The sparrow ran his little tongue out over his beak, for he dearly loves to talk, and went on,

“You see, the bachelor ladies were moving their furniture about to make their room look prettier, and they forgot the trap, and Miss Maggie did catch her toe in it, and there was such a yelling and screaming that it woke me out of a sound sleep.

“The lodgers all came running upstairs with fire extinguishers, and flat irons, and pokers, and one man had a revolver. I thought the house was on fire, and I flew out of my little hole in the wall to this tree. I came here, and from a high limb I could look right in the attic window. The lodgers were all bursting into the room and poor Miss Maggie, in curl papers and pink pajamas, was shrieking and dancing on one foot, and holding up the other with the trap on the toe of her bedroom slipper.

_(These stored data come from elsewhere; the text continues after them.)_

Lemma mpinit_loop_unknown es fuel m p q e (s : mpst H) :
  entries_at m p q es -> q < e -> ~ (0 <= m (u32 q) <= 4) ->
  (ncpu s + length (procs es) <= length (cpu_ids s))%nat -> (length (cpu_ids s) <= 256)%nat ->
  (mpinit_loop fuel m p e s).2 = NoFuel.
Proof.
  revert fuel p s. induction es as [|x es IH]; intros fuel p s He Hq Ht Hn Hl.
  { cbn in He. subst p. by apply mpinit_loop_stuck. }
  destruct fuel as [|fuel]; [done|].
  assert (procs (x :: es) = procs [x] ++ procs es) as Ep by (apply (omap_app _ [x] es)).
  rewrite Ep, length_app in Hn.
  destruct (mpinit_turn x m p q e es fuel s He ltac:(lia) ltac:(lia) Hl) as (ev & s1 & Hs1 & E).
  specialize (IH fuel (p + entry_size x) s1). rewrite E.
  destruct (mpinit_loop fuel m (p + entry_size x) e s1) as [ev' r]. apply IH; [by apply entries_tail in He|done|done|..].
  - rewrite (sc_ncpu _ _ _ Hs1), (proj1 (sc_ids _ _ _ Hs1)). lia.
  - by rewrite (proj1 (sc_ids _ _ _ Hs1)).
Qed.

(** Every access to a port is answered. *)
Definition responsive : Prop :=
  (forall p v (h : H), exists h', outb p v h = ([], Ret tt h')) /\
  (forall p (h : H), exists v h', inb p h = ([], Ret v h')).

(** The state at the start of [main]. *)
Definition unset (s : mpst H) : Prop :=
  length (cpu_ids s) = NCPU /\ ncpu s = 0%nat /\ ismp s = false /\ ioapicid s = 0 /\ lapic s = 0.
End Spec.

(** C36: [mpinit] finds the processors of the machine.  Given a table of entries it
    knows, with at most [NCPU] processors, it reads all of them and ends: if the
    processors are numbered 0, 1, 2, .. it sets [ncpu] to their number, [cpus[i].id]
    to [i], [bcpu] to the one marked as the boot processor, and the addresses of the
    interrupt controllers; if they are not, it falls back to one processor. *)
Theorem mpinit_spec {H} `{Ports H} (m : mem) (mp conf : Z) (es : list mpentry) (fuel : nat) (s : mpst H) :
  responsive (H := H) -> unset s -> mpconfig m = Some (mp, conf) ->
  entries_at m (conf + MPCONF_SIZE) (conf + load16 m (conf + MPCONF_LENGTH)) es ->
  (length (procs es) <= NCPU)%nat -> (length es < fuel)%nat ->
  exists ev s', mpinit fuel m s = (ev, Ret tt s') /\
    bcpu s' = boot_cpu 0 (procs es) 0 /\
    (forall i, (i < length (procs es))%nat -> cpu_ids s' !! i = Some (Z.of_nat i)) /\
    if numbered 0 (procs es) then
      ismp s' = true /\ ncpu s' = length (procs es) /\ lapic s' = load32 m (conf + MPCONF_LAPICADDR) /\
      ioapicid s' = default 0 (last (ioapics es))
    else ismp s' = false /\ ncpu s' = 1%nat /\ lapic s' = 0 /\ ioapicid s' = 0.
Proof.
  intros [Ho Hi] (U1 & U2 & U3 & U4 & U5) Hc He Hn Hf. unfold mpinit.
  rewrite (bind_nil (modify _) _ s tt _ eq_refl), Hc.
  rewrite (bind_nil (modify _) _ _ tt _ eq_refl), (bind_nil (modify _) _ _ tt _ eq_refl).
  match goal with |- context [bind (mpinit_loop _ _ _ _) _ ?t] => set (s1 := t) end.
  destruct (mpinit_loop_run es fuel m (conf + MPCONF_SIZE) (conf + load16 m (conf + MPCONF_LENGTH)) s1 He Hf)
    as (ev & s2 & E & [A1 A2 A3 [A4 A4'] A5 A6 A7]).
  { cbn. rewrite U1, U2. done. }
  { cbn. rewrite U1. unfold NCPU. lia. }
  cbn [s1 set_lapic set_ismp set_bcpu ncpu ismp bcpu cpu_ids ioapicid lapic mhw] in *.
  rewrite ?U2, ?U4 in *. cbn [andb] in A2.
  unfold bind at 1. rewrite E. rewrite (bind_nil get _ s2 s2 s2) by done. rewrite A2.
  assert (forall i, (i < length (procs es))%nat -> cpu_ids s2 !! i = Some (Z.of_nat i)) as Hids.
  { intros i Hlt. rewrite A4'. rewrite decide_True by lia. done. }
  destruct (numbered 0 (procs es)) eqn:Enum; cbn [negb].
  - destruct (m (u32 (mp + MP_IMCRP)) =? 0); cbn [negb when].
    + eexists _, s2. split; [reflexivity|]. by rewrite A1, A3, A5, A6.
    + destruct (Ho 0x22 0x70 (mhw s2)) as (h1 & E1). destruct (Hi 0x23 h1) as (v & h2 & E2).
      destruct (Ho 0x23 (Z.lor v 1) h2) as (h3 & E3).
      eexists _, (lset mhw_l h3 s2). split; [|cbn [lset mhw_l bcpu cpu_ids ismp ncpu lapic ioapicid]; by rewrite A1, A3, A5, A6].
      unfold zoom. change (lget mhw_l s2) with (mhw s2). rewrite (bind_nil _ _ _ _ _ E1), (bind_nil _ _ _ _ _ E2), E3. reflexivity.
  - eexists _, _. split; [reflexivity|]. done.
Qed.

“Out on the roof, Squirrie was bending down to look at her. He was lying on his wicked little stomach, and he laughed so hard that at last he had to roll over in the snow on the roof to get cool. He looked terrible, and we all hoped he was going to pass away in the night, but the next morning as we sat round on the tree talking about him, and trying to think of some good thing he had done, he poked his head out of the

hole which is his front door, and made the most ugly faces at us that you can imagine. He is certainly a dreadful creature, and I shall be sorry for the housekeepers about here when the spring comes.”

I smiled at Chummy’s earnestness and settled down more comfortably with my breast against the bricks. The day was so pleasant that I thought I would stay out a little longer. I knew by the look in his little, bright eye that the sparrow liked talking to me. We were in a patch of sunlight that crept in his front door, and after the long cold winter the nice warm feeling on our feathers was very comforting.

“How does Squirrie trouble the housekeepers?” I asked.

“Well, to begin with, he bothers them because he has no home duties. He is an ugly, odd, old bachelor, and never gets a mate in the spring, because no self-respecting young squirrel will take up with such a scamp.”

“Poor creature!” I said. “It is enough to make any one ugly to live alone.”